Enrollment and demographic data
Source:vignettes/enrollment_demographic_data.Rmd
enrollment_demographic_data.Rmd
The Baltimore City Public School System provides data on total
enrollment and selected demographic characteristics by grade and grade
range for all schools. The data included in this package is imported
from the original Excel file. You can see the import process by looking
at the bcpss_data.R
on the bcpss GitHub repo.
For this article, I am using the dplyr and ggplot2 packages from the tidyverse family and the sf package which required for the mapbaltimore package I use in the mapping section.
library(bcpss)
library(dplyr)
#>
#> Attaching package: 'dplyr'
#> The following objects are masked from 'package:stats':
#>
#> filter, lag
#> The following objects are masked from 'package:base':
#>
#> intersect, setdiff, setequal, union
library(ggplot2)
library(sf)
#> Linking to GEOS 3.10.2, GDAL 3.4.1, PROJ 8.2.1; sf_use_s2() is TRUE
# Set a theme for the example plots
theme_set(theme_light(base_size = 13))
The enrollment and demographic data is available in both a wide and
long format. Both data sets are not 100% ‘tidy’ because they include
data for individual grades (grade
) and grade ranges
(grade_range
). Both of these columns are factors ordered
from lowest grade to highest (or lowest to highest starting grade for
grade ranges).
The grades in the original data from BCPS included one value (“93”)

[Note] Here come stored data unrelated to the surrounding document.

Lemma cycle_twice {settings} (fallback : settings)
    (filters : transfer → settings → bool * settings)
    (rpc rpc' : string → option transaction)
    (send send' : Z → signature_info → send_outcome) (wallet : string)
    (signatures : list signature_info) (m : monitor settings) :
  let r := checkForNewTransactions settings fallback filters rpc send wallet
             signatures m in
  checkForNewTransactions settings fallback filters rpc' send' wallet signatures r.1
    = (r.1, []).
Proof.
  intros r. destruct signatures as [|newest older]; [done|].
  destruct (cycle_cursor fallback filters rpc send wallet newest older m)
    as [[Hnew Hr]|Hlast]; fold r in Hr || fold r in Hlast.
  - rewrite Hr. simpl. unfold checkForNewTransactions. by rewrite Hnew.
  - unfold checkForNewTransactions at 1. rewrite Hlast.
    rewrite newSignatures_cons, decide_True by done. done.
Qed.

Lemma hardcoded_loop_lastSignature
    (getTransaction : string → option transaction)
    (sendMessage : Z → signature_info → send_outcome) (monitoredWallet : string)
    (l : list signature_info) (m : Hardcoded.monitor) :
  Hardcoded.lastSignature
    (for_of l
       (λ sig, Hardcoded.processTransaction getTransaction sendMessage
                 monitoredWallet sig ;;
               modify (Hardcoded.set_lastSignature (Some (signature sig))) ;;
               Hardcoded.saveUserData) m).1
  = default (Hardcoded.lastSignature m) (Some ∘ signature <$> last l).
Proof.
  revert m. induction l as [|sig l IH]; intros m; [done|].
  rewrite for_of_cons, andThen_state. cbv beta. rewrite IH.
  pose proof (hardcoded_turn getTransaction sendMessage monitoredWallet sig m)
    as Hturn. cbv zeta in Hturn. destruct Hturn as [-> _].
  destruct l as [|sig' l]; [done|]. rewrite !last_cons.
  by destruct (last l).
Qed.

where I am not sure what the corresponding category is. Grade ranges are
overlapping, for example, including “PK to K” and “PK to 5”. The
total_enrollment
column always indicates the total number
of students at the school in the grade or grade range.
The data includes demographic characteristics including non-Hispanic
racial categories, Hispanic identity, English learners
(percent_el
), students with disabilities
(percent_swd
), and Direct Certification
(percent_direct_certification
). Direct certification is a
relatively new category that is used in the same way that data on
student participation in free and reduced-price meal (FRM) programs have
been used as a proxy for student economic disadvantage.
Options for wide and long format data
The wide format (enrollment_demographics_SY1920
) is most
useful for comparing demographic characteristics to one another. For
example, see this scatter plot showing positive association between the
share of English language learners and share of Hispanic students.
enrollment_demographics_SY1920 |>
filter(grade_range == "All Grades") |>
ggplot(aes(x = percent_hispanic, y = percent_el)) +
geom_point() +
geom_smooth() +
scale_x_continuous(labels = scales::percent) +
scale_y_continuous(labels = scales::percent)
#> `geom_smooth()` using method = 'loess' and formula = 'y ~ x'
In the long format, the value of these 12 characteristics are found
in the share
column which shows the percent share of
students in the grade or grade range belonging to the group indicated by
variable
and label
columns.
# Look at enrollment and demographic data in a long format
glimpse(enrollment_demographics_SY1920_long)
#> Rows: 26,916
#> Columns: 10
#> $ school_number <int> 0, 0, 0, 0, 0, 0, 0, 0, 0, 0, 0, 0, 0, 0, 0, 0, 0, 0,…
#> $ school_name <chr> "All Baltimore City Schools", "All Baltimore City Sch…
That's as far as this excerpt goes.